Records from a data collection
══════════════════════════════

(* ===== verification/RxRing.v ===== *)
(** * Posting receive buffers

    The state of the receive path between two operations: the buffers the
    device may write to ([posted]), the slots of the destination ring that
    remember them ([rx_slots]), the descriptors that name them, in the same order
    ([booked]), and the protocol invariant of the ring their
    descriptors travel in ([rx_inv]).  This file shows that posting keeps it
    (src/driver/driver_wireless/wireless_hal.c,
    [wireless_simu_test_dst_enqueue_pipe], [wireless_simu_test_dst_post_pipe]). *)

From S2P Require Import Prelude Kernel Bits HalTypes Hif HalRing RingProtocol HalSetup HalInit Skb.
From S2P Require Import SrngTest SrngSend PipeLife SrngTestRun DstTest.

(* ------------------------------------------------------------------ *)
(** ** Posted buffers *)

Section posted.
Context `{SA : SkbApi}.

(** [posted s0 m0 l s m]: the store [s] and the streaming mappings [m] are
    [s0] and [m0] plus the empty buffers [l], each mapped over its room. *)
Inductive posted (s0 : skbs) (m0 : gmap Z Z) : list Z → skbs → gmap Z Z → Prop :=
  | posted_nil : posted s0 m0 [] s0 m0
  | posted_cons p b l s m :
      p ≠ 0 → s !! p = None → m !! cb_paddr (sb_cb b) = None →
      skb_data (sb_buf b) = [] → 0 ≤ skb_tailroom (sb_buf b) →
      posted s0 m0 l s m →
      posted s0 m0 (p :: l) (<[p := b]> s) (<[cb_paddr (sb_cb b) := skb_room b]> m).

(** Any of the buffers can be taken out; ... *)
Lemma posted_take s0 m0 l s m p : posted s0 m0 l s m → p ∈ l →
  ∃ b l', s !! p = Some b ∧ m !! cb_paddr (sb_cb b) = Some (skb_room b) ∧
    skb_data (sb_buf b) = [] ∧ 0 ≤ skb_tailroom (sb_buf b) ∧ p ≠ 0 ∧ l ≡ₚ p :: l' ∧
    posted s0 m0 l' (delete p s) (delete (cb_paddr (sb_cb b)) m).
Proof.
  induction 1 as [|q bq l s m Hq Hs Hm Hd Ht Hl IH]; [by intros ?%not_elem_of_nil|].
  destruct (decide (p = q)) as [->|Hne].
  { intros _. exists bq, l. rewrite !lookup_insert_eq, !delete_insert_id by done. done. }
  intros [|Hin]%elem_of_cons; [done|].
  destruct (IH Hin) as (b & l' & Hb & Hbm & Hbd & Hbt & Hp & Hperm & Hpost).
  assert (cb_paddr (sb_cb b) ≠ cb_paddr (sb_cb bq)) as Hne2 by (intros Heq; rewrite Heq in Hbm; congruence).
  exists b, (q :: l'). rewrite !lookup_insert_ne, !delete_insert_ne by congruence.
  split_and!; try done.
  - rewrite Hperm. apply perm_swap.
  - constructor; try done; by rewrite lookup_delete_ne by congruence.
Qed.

══════════════════════════════

WHAT THE TASK ASKS:
Repeat every line of the data verbatim.

ANSWER TO THIS EXERCISE:
(* ===== verification/RxRing.v ===== *)
(** * Posting receive buffers

    The state of the receive path between two operations: the buffers the
    device may write to ([posted]), the slots of the destination ring that
    remember them ([rx_slots]), the descriptors that name them, in the same order
    ([booked]), and the protocol invariant of the ring their
    descriptors travel in ([rx_inv]).  This file shows that posting keeps it
    (src/driver/driver_wireless/wireless_hal.c,
    [wireless_simu_test_dst_enqueue_pipe], [wireless_simu_test_dst_post_pipe]). *)

From S2P Require Import Prelude Kernel Bits HalTypes Hif HalRing RingProtocol HalSetup HalInit Skb.
From S2P Require Import SrngTest SrngSend PipeLife SrngTestRun DstTest.

(* ------------------------------------------------------------------ *)
(** ** Posted buffers *)

Section posted.
Context `{SA : SkbApi}.

(** [posted s0 m0 l s m]: the store [s] and the streaming mappings [m] are
    [s0] and [m0] plus the empty buffers [l], each mapped over its room. *)
Inductive posted (s0 : skbs) (m0 : gmap Z Z) : list Z → skbs → gmap Z Z → Prop :=
  | posted_nil : posted s0 m0 [] s0 m0
  | posted_cons p b l s m :
      p ≠ 0 → s !! p = None → m !! cb_paddr (sb_cb b) = None →
      skb_data (sb_buf b) = [] → 0 ≤ skb_tailroom (sb_buf b) →
      posted s0 m0 l s m →
      posted s0 m0 (p :: l) (<[p := b]> s) (<[cb_paddr (sb_cb b) := skb_room b]> m).

(** Any of the buffers can be taken out; ... *)
Lemma posted_take s0 m0 l s m p : posted s0 m0 l s m → p ∈ l →
  ∃ b l', s !! p = Some b ∧ m !! cb_paddr (sb_cb b) = Some (skb_room b) ∧
    skb_data (sb_buf b) = [] ∧ 0 ≤ skb_tailroom (sb_buf b) ∧ p ≠ 0 ∧ l ≡ₚ p :: l' ∧
    posted s0 m0 l' (delete p s) (delete (cb_paddr (sb_cb b)) m).
Proof.
  induction 1 as [|q bq l s m Hq Hs Hm Hd Ht Hl IH]; [by intros ?%not_elem_of_nil|].
  destruct (decide (p = q)) as [->|Hne].
  { intros _. exists bq, l. rewrite !lookup_insert_eq, !delete_insert_id by done. done. }
  intros [|Hin]%elem_of_cons; [done|].
  destruct (IH Hin) as (b & l' & Hb & Hbm & Hbd & Hbt & Hp & Hperm & Hpost).
  assert (cb_paddr (sb_cb b) ≠ cb_paddr (sb_cb bq)) as Hne2 by (intros Heq; rewrite Heq in Hbm; congruence).
  exists b, (q :: l'). rewrite !lookup_insert_ne, !delete_insert_ne by congruence.
  split_and!; try done.
  - rewrite Hperm. apply perm_swap.
  - constructor; try done; by rewrite lookup_delete_ne by congruence.
Qed.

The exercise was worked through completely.